Approximately 1% of patients may suffer fulminant hepatic failure, with a death rate of approximately 80%. About 75 to 85 percent of people who become infected with hepatitis C acquire chronic infection, and about 20 percent develop cirrhosis and, finally, hepatocellular cancer. Cirrhosis caused by hepatitis C is the major cause of liver transplantation in the United States.
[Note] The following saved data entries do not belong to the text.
Lemma make_record_row (row : Row.t) (e : vector) (m : Movie.t) :
  embed_movies.make_record row e = Return m ->
  Row.id row = Some (Movie.id m)
  /\ Movie.overview m = Row.overview row
  /\ Movie.release_date m
     = option_map (Py.prefix 10) (Row.release_date row)
  /\ Movie.poster_path m = Row.poster_path row
  /\ Movie.genres m = Some (Row.genre_names row)
  /\ Movie.keywords m = Some (firstn 20 (Row.keyword_names row))
  /\ Movie.embedding m = Some e
  /\ forall t, Row.title row = Some t -> Movie.title m = t.
Proof.
  unfold embed_movies.make_record.
  destruct (Row.id row) as [i|]; [|discriminate].
  intros E. injection E as <-. simpl. repeat split.
  now intros t ->.
Qed.

Lemma make_records_made (batch : list (Row.t * string)) :
  forall (idx : nat) (embeddings : list vector) (records : list Movie.t),
    embed_movies.make_records idx batch embeddings = Return records ->
    length records = length batch
    /\ Forall
         (fun m =>
            exists b e,
              In b batch /\ embed_movies.make_record (fst b) e = Return m)
         records.
Proof.
  induction batch as [|[row text] batch IH]; intros idx es records; simpl.
  - intros E. injection E as <-. split; [reflexivity | constructor].
  - destruct (nth_error es idx) as [e|]; [|discriminate].
    destruct (embed_movies.make_record row e) as [m|] eqn:Hm; [|discriminate].
    destruct (embed_movies.make_records (S idx) batch es) as [rs|] eqn:Hrs;
      [|discriminate].
    intros E. injection E as <-. destruct (IH _ _ _ Hrs) as [Hlen Hall].
    split; [simpl; now rewrite Hlen|]. constructor.
    + exists (row, text), e. split; [now left | exact Hm].
    + revert Hall. apply Forall_impl.
      intros m' (b & e' & Hb & Hm'). exists b, e'. split; [now right|exact Hm'].
Qed.
Lemma scoped_sound (l : list effect) (bound : list string) (i : nat)
    (e : effect) (n : string) :
  scoped bound l = true -> l !! i = Some e -> uses e = Some n ->
  named bound n = true \/
  exists j e', (j < i)%nat /\ l !! j = Some e' /\ bound_name e' = Some n.
Proof.
  revert bound i; induction l as [| e0 l IH]; intros bound i; simpl.
  - intros _ H. rewrite lookup_nil in H. discriminate.
  - intros Hs. apply andb_prop in Hs as [Hhd Htl].
    destruct i as [| i]; simpl.
    + intros H Hu. injection H as ->. rewrite Hu in Hhd. left. exact Hhd.
    + intros H Hu.
      destruct (IH _ _ Htl H Hu) as [Hn | (j & e' & Hj & He' & Hb)].
      * destruct (bound_name e0) as [n0 |] eqn:Hb0; [| left; exact Hn].
        simpl in Hn. apply orb_prop in Hn as [Hn | Hn]; [| left; exact Hn].
        apply String.eqb_eq in Hn as ->.
        right. exists 0%nat, e0. split; [lia | split; [reflexivity | exact Hb0]].
      * right. exists (S j), e'. split; [lia | split; assumption].
Qed.

(** ** Further properties of the notebook *)

(** X1.  In every run, a call that refers to a global name (the root of a
    dotted callee, or [os] for [os.environ]) comes after an import that
    binds that name and that returned; so no call can fail for a name that
    was not imported.  The names [K] and [Image], which the notebook also
    imports, are referred to by no call. *)
Theorem imports_before_use {L : Type} (h : library L) (w : world L)
    (i : nat) (ev : event L) (n : string) :
  trace (run h script w) !! i = Some ev ->
  uses (ev_call ev) = Some n ->
  (exists j ev' v,
     (j < i)%nat /\ trace (run h script w) !! j = Some ev' /\
     bound_name (ev_call ev') = Some n /\ ev_out ev' = Returns v) /\
  n <> "K" /\ n <> "Image".
Proof.
  intros Hev Hu.
  pose proof (script_at h w i ev Hev) as Hat.
  set (rs := results (trace (run h script w))) in *.
  assert (Hl : (script_calls rs).*1 !! i = Some (ev_call ev))
    by (rewrite list_lookup_fmap, Hat; reflexivity).
  split.
  - assert (Hsc : scoped [] (script_calls rs).*1 = true) by reflexivity.
    destruct (scoped_sound _ [] i _ n Hsc Hl Hu)
      as [Hn | (j & e' & Hj & He' & Hb)]; [discriminate |].
    rewrite list_lookup_fmap in He'.
    destruct (script_calls rs !! j) as [c |] eqn:Hc; [| discriminate].
    injection He' as <-.
    destruct (script_before h w i j ev c Hev Hj Hc)
      as (ev' & Hev' & Hcall & Hout).
    exists j, ev', c.2. rewrite Hcall. repeat split; assumption.
  - assert (Hall : Forall (fun e => uses e <> Some "K" /\ uses e <> Some "Image")
                     (script_calls rs).*1).
    { cbn. repeat constructor; discriminate. }
    rewrite Forall_lookup in Hall. destruct (Hall _ _ Hl) as [HK HI].
    split; intros ->; [apply HK | apply HI]; exact Hu.
Qed.

Lemma imports_before_use_witness :
  exists ev j ev',
    trace (run fresh script start) !! 15%nat = Some ev /\
    uses (ev_call ev) = Some "np" /\
    (j < 15)%nat /\
    trace (run fresh script start) !! j = Some ev' /\
    bound_name (ev_call ev') = Some "np".
Proof.
  destruct (trace (run fresh script start) !! 15%nat) as [ev |] eqn:Hev;
    [| vm_compute in Hev; discriminate].
  assert (Hu : uses (ev_call ev) = Some "np")
    by (vm_compute in Hev; injection Hev as <-; reflexivity).
  destruct (imports_before_use fresh start 15 ev "np" Hev Hu)
    as [(j & ev' & v & Hj & Hev' & Hb & _) _].
  exists ev, j, ev'. repeat split; assumption.
Defined.

(** X2.  In every run, a fitting call is model.fit(DNA, LABELS,
    epochs=100) on a model that an earlier call Model(...) returned and on
    which model.compile(optimizer='adadelta', loss='binary_crossentropy',
    metrics=['acc']) was called, and returned, in between. *)
Theorem compiled_before_fit {L : Type} (h : library L) (w : world L)
    (i : nat) (ev : event L) :
  trace (run h script w) !! i = Some ev ->
  is_fitting (ev_call ev) = true ->
  exists model dna labels xin output j0 j ev0 ev' v,
    ev_call ev = CallMethod model "fit" [dna; labels] fit_kw /\
    (j0 < j < i)%nat /\
    trace (run h script w) !! j0 = Some ev0 /\
    ev_call ev0 = Call "Model" [xin; output] ∅ /\
    ev_out ev0 = Returns model /\
    trace (run h script w) !! j = Some ev' /\
    ev_call ev' = CallMethod model "compile" []
      {[ "optimizer" := VStr "adadelta";
         "loss" := VStr "binary_crossentropy";
         "metrics" := VList [VStr "acc"] ]} /\
    ev_out ev' = Returns v.
Proof.
  intros Hev HP.
  pose proof (script_position h w is_fitting i ev Hev HP) as Hi.
  pose proof (script_at h w i ev Hev) as Hat.
  set (rs := results (trace (run h script w))) in *.
  change (i ∈ [44%nat]) in Hi. apply list_elem_of_singleton in Hi. subst i.
  assert (Hcall : ev_call ev =
            CallMethod (rs 41%nat) "fit" [rs 21%nat; rs 23%nat] fit_kw).
  { change (script_calls rs !! 44%nat) with
      (Some (CallMethod (rs 41%nat) "fit" [rs 21%nat; rs 23%nat] fit_kw,
             rs 44%nat)) in Hat.
    congruence. }
  destruct (script_before h w 44 41 ev _ Hev ltac:(lia) eq_refl)
    as (ev0 & Hev0 & Hcall0 & Hout0).
  destruct (script_before h w 44 42 ev _ Hev ltac:(lia) eq_refl)
    as (ev' & Hev' & Hcall' & Hout').
  exists (rs 41%nat), (rs 21%nat), (rs 23%nat), (rs 33%nat), (rs 40%nat).
  exists 41%nat, 42%nat, ev0, ev', (rs 42%nat).
  split; [exact Hcall |]. split; [lia |].
  repeat split; assumption.
Qed.

Lemma compiled_before_fit_witness :
  exists ev model j ev',
    trace (run fresh script start) !! 44%nat = Some ev /\
    is_fitting (ev_call ev) = true /\
    (j < 44)%nat /\
    trace (run fresh script start) !! j = Some ev' /\
    callee (ev_call ev') = "compile" /\
    ev_call ev = CallMethod model "fit" [VObj 20; VObj 22] fit_kw.
Proof.
  destruct (trace (run fresh script start) !! 44%nat) as [ev |] eqn:Hev;
    [| vm_compute in Hev; discriminate].
  assert (Hf : is_fitting (ev_call ev) = true)
    by (vm_compute in Hev; injection Hev as <-; reflexivity).
  destruct (compiled_before_fit fresh start 44 ev Hev Hf)
    as (model & dna & labels & xin & output & j0 & j & ev0 & ev' & v &
        Hcall & Hj & _ & _ & _ & Hev' & Hcall' & _).
  exists ev, (VObj 40), j, ev'.
  split; [reflexivity |]. split; [exact Hf |]. split; [lia |].
  split; [exact Hev' |]. split; [rewrite Hcall'; reflexivity |].
  vm_compute in Hev. injection Hev as <-. reflexivity.
Defined.

(** X3.  In every run, an export is cov_pred.export_to_bigwig(...) on the
    container that an earlier Cover.create_from_array('BindingProba',
    pred, gindexer) returned, where [pred] was returned by an earlier
    model.predict on the model whose fit had returned before that: no
    track is written unless fitting, prediction and wrapping all
    succeeded. *)
Theorem export_after_training {L : Type} (h : library L) (w : world L)
    (i : nat) (ev : event L) :
  trace (run h script w) !! i = Some ev ->
  is_export (ev_call ev) = true ->
  exists model dna labels hist dna_test pred gindexer cov out j1 j2 j3 e1 e2 e3,
    (j1 < j2 < j3)%nat /\ (j3 < i)%nat /\
    trace (run h script w) !! j1 = Some e1 /\
    ev_call e1 = CallMethod model "fit" [dna; labels] fit_kw /\
    ev_out e1 = Returns hist /\
    trace (run h script w) !! j2 = Some e2 /\
    ev_call e2 = CallMethod model "predict" [dna_test] ∅ /\
    ev_out e2 = Returns pred /\
    trace (run h script w) !! j3 = Some e3 /\
    ev_call e3 = Call "Cover.create_from_array"
                   [VStr "BindingProba"; pred; gindexer] ∅ /\
    ev_out e3 = Returns cov /\
    ev_call ev = CallMethod cov "export_to_bigwig" []
                   {[ "output_dir" := out ]}.
Proof.
  intros Hev HP.
  pose proof (script_position h w is_export i ev Hev HP) as Hi.
  pose proof (script_at h w i ev Hev) as Hat.
  set (rs := results (trace (run h script w))) in *.
  change (i ∈ [59%nat]) in Hi. apply list_elem_of_singleton in Hi. subst i.
  assert (Hcall : ev_call ev =
            CallMethod (rs 57%nat) "export_to_bigwig" []
              {[ "output_dir" := rs 58%nat ]}).
  { change (script_calls rs !! 59%nat) with
      (Some (CallMethod (rs 57%nat) "export_to_bigwig" []
               {[ "output_dir" := rs 58%nat ]}, rs 59%nat)) in Hat.
    congruence. }
  destruct (script_before h w 59 44 ev _ Hev ltac:(lia) eq_refl)
    as (e1 & He1 & Hc1 & Ho1).
  destruct (script_before h w 59 55 ev _ Hev ltac:(lia) eq_refl)
    as (e2 & He2 & Hc2 & Ho2).
  destruct (script_before h w 59 57 ev _ Hev ltac:(lia) eq_refl)
    as (e3 & He3 & Hc3 & Ho3).
  exists (rs 41%nat), (rs 21%nat), (rs 23%nat), (rs 44%nat), (rs 24%nat).
  exists (rs 55%nat), (rs 56%nat), (rs 57%nat), (rs 58%nat).
  exists 44%nat, 55%nat, 57%nat, e1, e2, e3.
  split; [lia |]. split; [lia |].
  repeat split; assumption.
Qed.

Lemma export_after_training_witness :
  exists ev j ev',
    trace (run unreadable script start) !! 59%nat = None /\
    trace (run fresh script start) !! 59%nat = Some ev /\
    is_export (ev_call ev) = true /\
    (j < 59)%nat /\
    trace (run fresh script start) !! j = Some ev' /\
    is_fitting (ev_call ev') = true.
Proof.
  destruct (trace (run fresh script start) !! 59%nat) as [ev |] eqn:Hev;
    [| vm_compute in Hev; discriminate].
  assert (Hx : is_export (ev_call ev) = true)
    by (vm_compute in Hev; injection Hev as <-; reflexivity).
  destruct (export_after_training fresh start 59 ev Hev Hx)
    as (model & dna & labels & hist & dna_test & pred & gindexer & cov &
        out & j1 & j2 & j3 & e1 & e2 & e3 & Hj & Hj3 & He1 & Hc1 & _).
  exists ev, j1, e1.
  split; [vm_compute; reflexivity |]. split; [reflexivity |].
  split; [exact Hx |]. split; [lia |]. split; [exact He1 |].
  rewrite Hc1. reflexivity.
Defined.

(** After the assignment of cell 3, and as long as the libraries leave the
    variable alone, every call is made with JANGGU_OUTPUT set to the
    assigned path. *)
Lemma script_environ {L : Type} (h : library L) (w : world L) (i : nat)
    (ev : event L) :
  keeps h "JANGGU_OUTPUT" ->
  trace (run h script w) !! i = Some ev -> (16 < i)%nat ->
  environ (ev_pre ev) !! "JANGGU_OUTPUT" = Some output_dir.
Proof.
  intros Hk Hev Hi.
  pose proof (run_chained h script w) as Hch.
  destruct (script_before h w i 16 ev _ Hev Hi eq_refl)
    as (e0 & He0 & Hc0 & _). simpl in Hc0.
  pose proof (take_drop_middle _ _ _ Hev) as Hs1.
  assert (Ht : take i (trace (run h script w)) !! 16%nat = Some e0)
    by (rewrite lookup_take_lt by lia; exact He0).
  pose proof (take_drop_middle _ _ _ Ht) as Hs2.
  rewrite <- Hs1, <- Hs2, <- app_assoc, <- app_comm_cons in Hch.
  apply (chained_assigned h w _ e0 _ ev _ "JANGGU_OUTPUT" output_dir
           Hk Hch Hc0).
  unfold calls. apply Forall_fmap, Forall_lookup. intros m e Hm. simpl.
  rewrite lookup_drop in Hm. apply lookup_take_Some in Hm as [Hm Hlt].
  destruct (sets "JANGGU_OUTPUT" (ev_call e)) eqn:Hs; [| reflexivity].
  pose proof (script_position h w (sets "JANGGU_OUTPUT") _ e Hm Hs) as Hp.
  change (17 + m ∈ [16])%nat in Hp.
  apply list_elem_of_singleton in Hp. lia.
Qed.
Cirrhosis can lead to a variety of consequences, including hepatic encephalopathy, portal hypertension, ascites, spontaneous bacterial peritonitis, variceal hemorrhage, hepatorenal syndrome, and others. Patients with chronic hepatitis C are at a high risk of developing extrahepatic complications such as cryoglobulinemia, which can cause rash, vasculitis, and glomerulonephritis due to immune complex deposition in small vessels, non-Hodgkin lymphoma, focal lymphocytic sialadenitis, autoimmune thyroiditis, porphyria cutanea tarda, lichen planus, and others.
Viral hepatitis is an illness that causes inflammation and damage to the liver. Inflammation is the swelling that happens when bodily tissues are harmed or diseased. Organs can be damaged by inflammation. The five unrelated hepatotropic viruses hepatitis A, B, C, D, and E are the most prevalent causes of viral hepatitis. Other viruses, such as cytomegalovirus, Epstein-Barr virus, and yellow fever, can also induce liver inflammation. There have also been several cases of viral hepatitis caused by the herpes simplex virus.